Bob Garfield, a Media Expert, Summarized the Laughable BS that Constitutes Cable News at Major Events — Like the Boston Marathon Bombing and Aftermath— His Brief Article Is Worth Reading

© 2013 Peter Free

 

19 April 2013

 

 

Citation — to Bob Garfield’s caveat about cable news

 

Bob Garfield, Broken news: how to get through a major cable TV news event, The Guardian (19 April 2013)

 

 

Today, I had to laugh when CNN breathlessly focused in on a segment of suspect-chasing, police activity in Watertown

 

The TV segment that I saw occurred in the aftermath of the death of Tamerlan Tsarnaev, one of the alleged Boston Marathon bombers.  His brother, Dzhokar Tsarnaev, fled police during the apparently hair-raising pursuit that left Tamerlan dead.

 

Authorities had put Watertown (Massachusetts) under “shelter in place” lockdown and advised all of Boston’s population not to leave their homes.  Taxi and public transportation were shut down.

 

During this period, in conjunction with an observed helicopter flyover and a unconfirmed report of smoke, CNN breathlessly focused in on a small part of Watertown that was being barricaded off with yellow crime scene tape.

 

But what CNN was showing didn’t accord with the breathless intensity with which their crew reported it.  Having been in less exciting versions of large-scale, emergency police operations myself, I could see that the officers depicted had no idea what they were confronting, if anything.

 

And I also knew from experience that scores of untelevised police and federal agents in other parts of the city were simultaneously doing equally important (or unimportant) things.

 

My military wife summed the obvious confusion of the scene up, when she said, “Why don’t those idiots have cover?”

 

She was referring to three popgun-wielding street cops standing completely unprotected on a one-story roof top, peering intently at the multi-windowed, much taller quasi-apartment building just across the alley from them.

 

In officer safety contrast, just a few meters from this (not necessarily) witless trio, was an armored SWAT vehicle with an armor-wearing SWAT officer intelligently concealed behind the vehicle’s steel door.

 

The conjunction of the SWAT vehicle with the unprotected street cops merely reflected the chaos of large police operations in fast moving situations.  Information is unreliable, orders are conflicted or absent, and most “badges” follow their instincts.  It’s the police equivalent of the fog of war.

 

Something substantive might have been going on behind CNN and MSNBC’s delay-televised scenes — or not.

 

So, I chuckled a few minutes later, when I read media expert Bob Garfield’s caution against taking cable news coverage of such events too seriously.

 

 

Bob Garfield’s caveats about cable news

 

In apparently big events:

 

 

A watched pot never boils.

 

The latest developments usually aren't.

 

Get your brain a screen saver.

 

If you knew what went on in the kitchen, you might not eat at the restaurant.

 

Bad news does not necessarily have larger significance.

 

© 2013 Bob Garfield, Broken news: how to get through a major cable TV news event, The Guardian (19 April 2013)

 

 

Of these observations, the two most important are

 

Regarding false impressions of accuracy:

 

 

The cable channels have a handful of anchors and a handful of reporters.
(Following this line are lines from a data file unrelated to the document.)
Lemma find_deleted (i : Z) (l : list Task.t) :
  find (fun t => Task.id t =? i)
       (List.filter (fun t => negb (Task.id t =? i)) l) = None.
Proof.
  induction l as [|t l IH]; [reflexivity|]. cbn [List.filter].
  destruct (Task.id t =? i) eqn:E; cbn [negb find]; [exact IH|].
  now rewrite E.
Qed.

Lemma find_not_deleted (i j : Z) (l : list Task.t) :
  j <> i ->
  find (fun t => Task.id t =? j)
       (List.filter (fun t => negb (Task.id t =? i)) l)
  = find (fun t => Task.id t =? j) l.
Proof.
  intros Hne. induction l as [|t l IH]; [reflexivity|]. cbn [List.filter find].
  destruct (Z.eqb_spec (Task.id t) i) as [Hi|Hi]; cbn [negb find].
  - destruct (Z.eqb_spec (Task.id t) j); [congruence | exact IH].
  - now rewrite IH.
Qed.

Lemma NoDup_map_filter {A B} (f : A -> B) (p : A -> bool) (l : list A) :
  List.NoDup (map f l) -> List.NoDup (map f (List.filter p l)).
Proof.
  induction l as [|x l IH]; cbn [map List.filter]; [auto|].
  intros Hnd. apply List.NoDup_cons_iff in Hnd as [Hx Hnd].
  destruct (p x); cbn [map]; [|auto].
  apply List.NoDup_cons_iff. split; [|auto].
  intros Hin. apply Hx. apply in_map_iff in Hin as (y & Hy & Hin).
  apply filter_In in Hin as [Hin _]. apply in_map_iff. eauto.
Qed.

Lemma NoDup_map_snoc {A B} (f : A -> B) (l : list A) x :
  List.NoDup (map f l) -> (forall y, In y l -> f y <> f x) ->
  List.NoDup (map f (l ++ [x])).
Proof.
  intros Hnd Hx. rewrite map_app. cbn [map].
  induction l as [|y l IH]; cbn [map app].
  - apply List.NoDup_cons_iff. split; [intros [] | constructor].
  - apply List.NoDup_cons_iff in Hnd as [Hy Hnd].
    apply List.NoDup_cons_iff. split.
    + intros Hin. apply in_app_or in Hin as [Hin | [Heq | []]]; [auto|].
      apply (Hx y); [now left | now symmetry].
    + apply IH; [exact Hnd|]. intros z Hz. apply Hx. now right.
Qed.

(** Rows with one key are one row, in a table with unique keys. *)
Lemma NoDup_map_In_inj {A B} (f : A -> B) (l : list A) x y :
  List.NoDup (map f l) -> In x l -> In y l -> f x = f y -> x = y.
Proof.
  induction l as [|z l IH]; cbn [map]; [intros _ []|].
  intros Hnd. apply List.NoDup_cons_iff in Hnd as [Hz Hnd].
  intros [-> | Hx] [-> | Hy] Heq; auto.
  - destruct Hz. rewrite Heq. now apply in_map.
  - destruct Hz. rewrite <- Heq. now apply in_map.
Qed.

(** ** The store stays well formed *)

Lemma wf_create_user `{Hasher} env user db db_user db' :
  wf_db db -> crud.create_user env user db = (Return db_user, db') -> wf_db db'.
Proof.
  intros (Ht & Htb & Hu & Hub & Hn & He). unfold crud.create_user.
  destruct (existsb _ _) eqn:E; [discriminate|]. intros [= <- <-].
  assert (Hfree : forall u, In u (users db) ->
            User.username u <> UserCreate.username user
            /\ User.email u <> UserCreate.email user).
  { intros u Hin.
    destruct (String.eqb_spec (User.username u) (UserCreate.username user)) as [Hx|Hx];
      destruct (String.eqb_spec (User.email u) (UserCreate.email user)) as [Hy|Hy];
      try (split; assumption);
      exfalso; apply Bool.not_true_iff_false in E; apply E;
      apply existsb_exists; exists u; (split; [exact Hin|]); cbn;
      apply orb_true_iff;
      first [ left; now apply String.eqb_eq | right; now apply String.eqb_eq ]. }
  rewrite List.Forall_forall in Hub.
  unfold wf_db. cbn [users tasks users_id_seq tasks_id_seq].
  repeat split; auto.
  - apply NoDup_map_snoc; [exact Hu|]. intros u Hin. cbn.
    specialize (Hub u Hin). lia.
  - apply List.Forall_app. split.
    + apply List.Forall_forall. intros u Hin. specialize (Hub u Hin). lia.
    + constructor; [cbn; lia | constructor].
  - apply NoDup_map_snoc; [exact Hn|]. intros u Hin. now apply Hfree.
  - apply NoDup_map_snoc; [exact He|]. intros u Hin. now apply Hfree.
Qed.

Lemma wf_create_task env user_id task db db_task db' :
  wf_db db -> crud.create_task env user_id task db = (Return db_task, db') ->
  wf_db db'.
Proof.
  intros (Ht & Htb & Hu & Hub & Hn & He) [= <- <-].
  rewrite List.Forall_forall in Htb.
  unfold wf_db. cbn [users tasks users_id_seq tasks_id_seq].
  repeat split; auto.
  - apply NoDup_map_snoc; [exact Ht|]. intros t Hin. cbn.
    specialize (Htb t Hin). lia.
  - apply List.Forall_app. split.
    + apply List.Forall_forall. intros t Hin. specialize (Htb t Hin). lia.
    + constructor; [cbn; lia | constructor].
Qed.

Lemma update_row_ids row db :
  map Task.id (tasks (crud.update_row row db)) = map Task.id (tasks db).
Proof.
  unfold crud.update_row. cbn [tasks]. rewrite map_map. apply map_ext.
  intros t. now destruct (Z.eqb_spec (Task.id t) (Task.id row)).
Qed.

Lemma wf_update_row row db : wf_db db -> wf_db (crud.update_row row db).
Proof.
  intros (Ht & Htb & Hu & Hub & Hn & He). unfold wf_db.
  rewrite update_row_ids. cbn [users tasks users_id_seq tasks_id_seq crud.update_row].
  repeat split; auto.
  rewrite List.Forall_forall in *. intros t Hin.
  apply in_map_iff in Hin as (t0 & <- & Hin).
  destruct (Z.eqb_spec (Task.id t0) (Task.id row)) as [<-|]; auto.
Qed.

Lemma wf_delete_row task_id db : wf_db db -> wf_db (crud.delete_row task_id db).
Proof.
  intros (Ht & Htb & Hu & Hub & Hn & He). unfold wf_db.
  cbn [users tasks users_id_seq tasks_id_seq crud.delete_row].
  repeat split; auto.
  - now apply NoDup_map_filter.
  - rewrite List.Forall_forall in *. intros t Hin.
    apply filter_In in Hin as [Hin _]. auto.
Qed.

Lemma wf_update_task env task u db task' db' :
  wf_db db -> crud.update_task env task u db = (Return task', db') -> wf_db db'.
Proof.
  intros Hwf E. apply update_task_Return in E as (title & _ & Hcase).
  destruct Hcase as [(_ & _ & ->) | (_ & ->)]; [exact Hwf|].
  now apply wf_update_row.
Qed.

(** ** What each mutating handler does to the store *)

Lemma register_store `{Hasher} env user db :
  snd (main.register env user db) = db
  \/ exists db_user,
      main.register env user db = (Return db_user, snd (main.register env user db))
      /\ crud.create_user env user db
         = (Return db_user, snd (main.register env user db))
      /\ crud.get_user_by_username (Some (UserCreate.username user)) db = None
      /\ crud.get_user_by_email (UserCreate.email user) db = None.
Proof.
  unfold main.register. rewrite bind_query.
  destruct (crud.get_user_by_username _ db) eqn:En; [now left|].
  rewrite bind_query.
  destruct (crud.get_user_by_email _ db) eqn:Ee; [now left|].
  destruct (crud.create_user env user db) as [[u|e] db'] eqn:E.
  - right. exists u. auto.
  - apply create_user_Raise in E as [_ ->]. now left.
Qed.

Lemma create_task_handler_unfold env task current_user db :
  main.create_task env task current_user db =
  match crud.get_user_by_username (TokenData.username current_user) db with
  | None => (Raise (HTTPException 404 "User not found"), db)
  | Some user =>
      let db_task := fst (crud.create_task env (User.id user) task db) in
      (Return (TaskResponse.mk (TaskCreate.title task)
                 (TaskCreate.description task) (TaskCreate.status task)
                 (TaskCreate.priority task) (TaskCreate.due_date task)
                 (tasks_id_seq db + 1) (User.id user) None
                 (db_now env) (db_now env)),
       mkDB (users db)
            (tasks db ++ [Task.mk (tasks_id_seq db + 1) (User.id user)
                            (TaskCreate.title task) (TaskCreate.description task)
                            (Some (TaskCreate.status task))
                            (Some (TaskCreate.priority task))
                            (TaskCreate.due_date task) None
                            (db_now env) (db_now env)])
            (users_id_seq db) (tasks_id_seq db + 1))
  end.
Proof.
  unfold main.create_task. rewrite bind_query.
  now destruct (crud.get_user_by_username _ db).
Qed.

Lemma update_task_handler_store env task_id task_update current_user db :
  snd (main.update_task env task_id task_update current_user db) = db
  \/ exists task user row,
      crud.get_task task_id db = Some task
      /\ crud.get_user_by_username (TokenData.username current_user) db = Some user
      /\ Task.user_id task = User.id user
      /\ crud.update_task env task task_update db
         = (Return row,
            snd (main.update_task env task_id task_update current_user db)).
Proof.
  rewrite update_task_handler_unfold.
  destruct (crud.get_task task_id db) as [task|] eqn:Et; [|now left].
  destruct (crud.get_user_by_username _ db) as [user|] eqn:Eu; [|now left].
  destruct (Z.eqb_spec (Task.user_id task) (User.id user)) as [Ho|]; [|now left].
  unfold bind.
  destruct (crud.update_task env task task_update db) as [[row|e] db1] eqn:E.
  - right. exists task, user, row. repeat split; auto.
    now destruct (model_validate_cases row db1) as [[r ->] | ->].
  - apply update_task_Raise in E as (_ & -> & _). now left.
Qed.

Lemma delete_task_handler_store task_id current_user db :
  (snd (main.delete_task task_id current_user db) = db
   /\ exists e, fst (main.delete_task task_id current_user db) = Raise e)
  \/ exists task user,
      crud.get_task task_id db = Some task
      /\ crud.get_user_by_username (TokenData.username current_user) db = Some user
      /\ Task.user_id task = User.id user
      /\ main.delete_task task_id current_user db
         = (Return tt, crud.delete_row task_id db).
Proof.
  rewrite delete_task_unfold.
  destruct (crud.get_task task_id db) as [task|] eqn:Et; [|left; eauto].
  destruct (crud.get_user_by_username _ db) as [user|] eqn:Eu; [|left; eauto].
  destruct (Z.eqb_spec (Task.user_id task) (User.id user)) as [Ho|];
    [|left; eauto].
  right. exists task, user. repeat split; auto.
  unfold crud.delete_task, crud.get_task in *.
  apply find_some in Et as [_ Hid]. apply Z.eqb_eq in Hid. now rewrite Hid.
Qed.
They may look authoritative, but they don't constitute anything remotely like a robust news-gathering machine.

 

The channels do employ a whole mess of producers, but their principal job is to book experts and pundits, who may have credentials and make-up, but are basically just guessing.

 

© 2013 Bob Garfield, Broken news: how to get through a major cable TV news event, The Guardian (19 April 2013)

 

Regarding societal importance:

 

 

[N]either the amount of airtime nor even the body count are reliable measures of intrinsic importance.

 

[I]f it bleeds it leads.

 

The corollary is: Citizens United – the supreme court ruling that fundamentally altered the scale and transparency of US political campaign funding – didn't get a logo.

 

© 2013 Bob Garfield, Broken news: how to get through a major cable TV news event, The Guardian (19 April 2013)

 

Citizens United screwed down the plutocratically installed U.S. coffin lid, although you wouldn’t know the democracy crushing, historical magnitude of this decision based on most of what you see every day on television or read online.

 

 

My personal experience adds a caveat

 

Even if the police tell the media exactly what is going on, the media will (almost invariably) get the facts wrong and distort the take-away message.

 

 

The moral? — American news delivery is, for the most part, an entertainment industry

 

If you want reliable facts and rational analysis, you will ordinarily have to look elsewhere.